Ein langsamer Start..

Zeitreisen, welch ein spannendes Thema! Ich lese Zeitreiseromane wirklich gerne und so ging ich an Richard Ungars »Die Time Catcher« mit höchst neugierigen Erwartungen heran. Das Cover ist ein Eyecatcher und wurde von der englischen Originalausgabe übernommen, einzig die Schriftfarbe wurde geändert. Ich mag die Perspektive der Zeichnung, wie der junge Mann aus dem Zeitstrudel springt und seine Hand in meine Richtung ausstreckt, als ob er mir etwas stibitzen wollte. Futuristisch und auch ein wenig mystisch wirkt diese Illustration, eine gelungene Interpretation der Story. Die Kapitel sind ebenfalls mit Initialen aufgepeppt und leiten die darauffolgenden Leseabschnitte mit Zeit- und Ortsangaben ein. Das erleichterte die Orientierung ungemein, denn zeitweise wirkte das Springen zwischen den einzelnen Zeitzonen ein wenig durcheinander und ich brauchte eine Weile, um mich an diese Hektik zu gewöhnen.

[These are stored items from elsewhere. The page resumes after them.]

(* ===== verification/C3Codec.v ===== *)
(** * The C3 panel protocol (src/zk_controller/C3Codec.cpp)

    Frames of the access-control panels on TCP port 4370, the requests the
    gateway sends and the decoders of what the panel answers.  Bytes are [Z]
    in 0..255; every index the code computes is a [read_at], so a decoder that
    reached past the end of the reply would be a [Fault].  A JSON record, which
    the code builds with [record[key] = value], is a finite map from the bytes
    of the key. *)

From S2P Require Import Prelude Words Text Crc16.

(** ** Frames *)

Definition kFrameStart : Z := 0xAA.
Definition kFrameEnd : Z := 0x55.
Definition kProtocolVersion : Z := 0x01.
Definition kCommandConnectSessionLess : Z := 0x01.
Definition kCommandDisconnect : Z := 0x02.
Definition kCommandGetParam : Z := 0x04.
Definition kCommandControl : Z := 0x05.
Definition kCommandDataTableCfg : Z := 0x06.
Definition kCommandGetData : Z := 0x08.
Definition kCommandRtlogBinary : Z := 0x0B.
Definition kCommandConnectSession : Z := 0x76.
Definition kCommandRtlogKeyValue : Z := 0x79.
Definition kReplyOk : Z := 0xC8.
Definition kReplyError : Z := 0xC9.
Definition kPreSessionId : Z := 0xFEFE.
Definition kPreSessionRequestNr : Z := -258.

(** [length] is computed as a [size_t] and truncated to 16 bits. *)
Definition EncodeFrame (command sessionId requestNr : Z) (payload : list Z)
  (includeSessionBlock : bool) : list Z :=
  let head := AppendU16 [kProtocolVersion; command]
                (to_u16 ((if includeSessionBlock then 4 else 0) + Z.of_nat (length payload))) in
  let session := if includeSessionBlock then AppendU16 (AppendU16 [] sessionId) (to_u16 requestNr)
                 else [] in
  let body := head ++ session ++ payload in
  AppendU16 (kFrameStart :: body) (C3Crc16 body) ++ [kFrameEnd].

Inductive ResponseStatus := kIncomplete | kMalformed | kRejected | kOk.

(** The checks [DecodeFrameGeneric] and [DecodeConnectSession] both open with,
    up to the command byte: [kOk] comes with the claimed length. *)
Definition check_frame (data : list Z) : res (ResponseStatus * nat) :=
  if (length data <? 5)%nat then Ok (kIncomplete, 0%nat)
  else
    len ← ReadU16le data 3;
    let len := Z.to_nat len in
    let frameSize := (5 + len + 2 + 1)%nat in
    if (length data <? frameSize)%nat then Ok (kIncomplete, 0%nat)
    else
      expectedCrc ← ReadU16le data (5 + len);
      command ← read_at data 2;
      first ← read_at data 0;
      end_ ← read_at data (frameSize - 1);
      body ← slice data 1 (4 + len);
      if negb (first =? kFrameStart) || negb (end_ =? kFrameEnd) || negb (C3Crc16 body =? expectedCrc)
         || (negb (command =? kReplyOk) && negb (command =? kReplyError))
      then Ok (kMalformed, 0%nat)
      else if command =? kReplyError then Ok (kRejected, 0%nat)
      else Ok (kOk, len).

Definition DecodeFrameGeneric (data : list Z) (stripSessionBlock : bool)
  : res (ResponseStatus * list Z) :=
  '(status, len) ← check_frame data;
  match status with
  | kOk =>
      payload ← slice data 5 len;
      Ok (kOk, if stripSessionBlock && (4 <=? length payload)%nat then drop 4 payload else payload)
  | _ => Ok (status, [])
  end.

Definition FrameSize (data : list Z) : res nat :=
  if (length data <? 5)%nat then Ok 0%nat
  else len ← ReadU16le data 3; Ok (5 + Z.to_nat len + 2 + 1)%nat.

(** ** Session *)

Definition EncodeConnectSession (password : list Z) : list Z :=
  EncodeFrame kCommandConnectSession kPreSessionId kPreSessionRequestNr password true.

Definition DecodeConnectSession (data : list Z) : res (ResponseStatus * Z) :=
  '(status, len) ← check_frame data;
  match status with
  | kOk =>
      if (len <? 2)%nat then Ok (kMalformed, 0)
      else session_id ← ReadU16le data 5; Ok (kOk, session_id)
  | _ => Ok (status, 0)
  end.

Definition EncodeConnectSessionLess (password : list Z) : list Z :=
  EncodeFrame kCommandConnectSessionLess 0 0 password false.
Definition EncodeDisconnect (sessionId requestNr : Z) : list Z :=
  EncodeFrame kCommandDisconnect sessionId requestNr [] true.
Definition EncodeSessionLessDisconnect : list Z := EncodeFrame kCommandDisconnect 0 0 [] false.

Definition DecodeGenericReply (data : list Z) : res ResponseStatus :=
  '(status, _) ← DecodeFrameGeneric data false; Ok status.

(** ** Control *)

Inductive ControlOperation := kOutput | kCancelAlarm | kRestartDevice | kEnableDisableNormalOpen.
Definition operation_byte (op : ControlOperation) : Z :=
  match op with kOutput => 1 | kCancelAlarm => 2 | kRestartDevice => 3 | kEnableDisableNormalOpen => 4 end.

Definition EncodeControl (operation : ControlOperation) (param1 param2 param3 : Z)
  (includeSessionBlock : bool) (sessionId requestNr : Z) : list Z :=
  EncodeFrame kCommandControl sessionId requestNr
    [operation_byte operation; param1; param2; param3; 0] includeSessionBlock.

(** ** The real-time log *)

Definition EncodeRtlogBinaryRequest (includeSessionBlock : bool) (sessionId requestNr : Z) : list Z :=
  EncodeFrame kCommandRtlogBinary sessionId requestNr [] includeSessionBlock.
Definition EncodeRtlogKeyValueRequest (includeSessionBlock : bool) (sessionId requestNr : Z) : list Z :=
  EncodeFrame kCommandRtlogKeyValue sessionId requestNr [] includeSessionBlock.

Record C3DateTime := mkDateTime { year : Z; month : Z; day : Z; hour : Z; minute : Z; second : Z }.

Definition DecodeC3Time (value : Z) : C3DateTime :=
  let second := value mod 60 in let value := value / 60 in
  let minute := value mod 60 in let value := value / 60 in
  let hour := value mod 24 in let value := value / 24 in
  let day := value mod 31 + 1 in let value := value / 31 in
  let month := value mod 12 + 1 in let value := value / 12 in
  mkDateTime (value + 2000) month day hour minute second.

(** [%0<width>d] of a number that is not negative. *)
Definition padded_decimal (width : nat) (n : Z) : list Z :=
  replicate (width - length (decimal n)) 48 ++ decimal n.

Definition FormatC3Time (value : Z) : list Z :=
  let t := DecodeC3Time value in
  padded_decimal 4 (year t) ++ b! "-" ++ padded_decimal 2 (month t) ++ b! "-" ++
  padded_decimal 2 (day t) ++ b! " " ++ padded_decimal 2 (hour t) ++ b! ":" ++
  padded_decimal 2 (minute t) ++ b! ":" ++ padded_decimal 2 (second t).

Definition ReadU32 (data : list Z) (offset : nat) : res Z :=
  b0 ← read_at data offset; b1 ← read_at data (offset + 1);
  b2 ← read_at data (offset + 2); b3 ← read_at data (offset + 3);
  Ok (Z.lor (Z.lor (Z.lor b0 (Z.shiftl b1 8)) (Z.shiftl b2 16)) (Z.shiftl b3 24)).

Inductive RtLogRecordKind := kEvent | kDoorAlarmStatus.

Record RtLogRecord := mkRtLog {
  kind : RtLogRecordKind;
  card_no : Z; pin : Z;
  alarm_status : list Z; dss_status : list Z;
  verified : Z; door_id : Z; event_type : Z; in_out_state : Z;
  time_second : Z
}.

Definition decode_rtlog_record (data : list Z) (offset : nat) : res RtLogRecord :=
  event ← read_at data (offset + 10);
  if event =? 255 then
    alarm ← slice data offset 4;
    dss ← slice data (offset + 4) 4;
    ver ← read_at data (offset + 9);
    time ← ReadU32 data (offset + 12);
    Ok (mkRtLog kDoorAlarmStatus 0 0 alarm dss ver 0 event 0 time)
  else
    card ← ReadU32 data offset;
    pin_ ← ReadU32 data (offset + 4);
    ver ← read_at data (offset + 8);
    door ← read_at data (offset + 9);
    state ← read_at data (offset + 11);
    time ← ReadU32 data (offset + 12);
    Ok (mkRtLog kEvent card pin_ [] [] ver door event state time).

(** [n] records of 16 bytes, from [offset]. *)
Fixpoint rtlog_records (data : list Z) (offset n : nat) : res (list RtLogRecord) :=
  match n with
  | O => Ok []
  | S n' =>
      record ← decode_rtlog_record data offset;
      records ← rtlog_records data (offset + 16) n';
      Ok (record :: records)
  end.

Auf meiner persönlichen Rangliste belegt der Große Freundschaftsvertrag den zweiten Platz hinter dem ersten Hamburgerverkauf von McDonalds auf dem Mond, doch ich will Onkel lieber nicht widersprechen. – Seite 111

Wir reisen gemeinsam mit Caleb und seiner besten Freundin Abbie durch die Zeit. Die beiden ergänzen sich im Team recht gut, Caleb kam an mich als Leser ehrlich gesagt nicht richtig heran. Er wirkte so undurchsichtig, ich wusste nicht so recht, wie ich seine Rolle einordnen sollte. Er entwickelt sich jedoch im Laufe des Buches, erst im letzten Drittel manifestiert sich aber sein innigster Wunsch, der ihn wiederum sehr sympathisch macht: er sehnt sich nach einer Familie, nach seiner Familie. Zur Erklärung: Die Kinder, welche in der Zeitreise-Organisation namens »Edles für die Ewigkeit« arbeiten, wurden entweder als Waisenkinder von der Straße weggeholt oder, in einigen Fällen, sogar entführt. Caleb hat keine bewusste Erinnerung an seine Eltern und das spiegelt sich in seinen Wünschen, seiner Sehnsucht und auch seinem Verhalten wieder. Bei Abbie, der Nebenrolle, bin ich ebenfalls ein wenig hin- und hergerissen. Sie ist eine gute Seele, doch es störte mich, dass sie nicht offener war. Das Gefühlsleben der beiden spielt sich auf sehr oberflächlicher Ebene ab und das ist schade. Das Buch hat seine romantischen Momente, aber ein wenig mehr emotionaler Tiefgang der Story wäre nicht verkehrt gewesen. Ein klarer Pluspunkt war der spitzige, ironische Humor des Ich-Erzählers Caleb, der oft für Momente des Schmunzelns sorgte.

Asiatisches Flair

Sehr spannend gestaltete sich die Einbindung des asiatischen Themas in den Plot. Das Buch spielt hauptsächlich im New York Mitte des 21. Jahrhunderts, genauer gesagt 2060. Es ist das Jahr der Großen Freundschaft zwischen China und den USA, ein Handelsabkommen beider Länder. Zu Ehren dieses Bündnisses nennt sich die Stadt am Ufer des Hudson River ein Jahr lang New Beijing und dies spiegelt sich auch im Stadtbild wieder. Pavillons wurden aufgebaut, Fahnen mit den Farben der beiden Länder wehen in den Straßen und Kinder tragen T-Shirts, auf denen der Schriftzug Beijing 2060 sowie ein Panda zu sehen ist. Die Reichen und Mächtigen haben einen lukrativen Pakt geschlossen und der Chef der Time-Catcher Agentur »Edles für die Ewigkeit« möchte natürlich sein Stück vom großen Kuchen abhaben. Dafür ist er bereit, bis zum Äußersten zu gehen. Doch warum plätschert die Story nur so langsam vor sich hin? Ich hätte mir hier deutlich mehr Tempo gewünscht.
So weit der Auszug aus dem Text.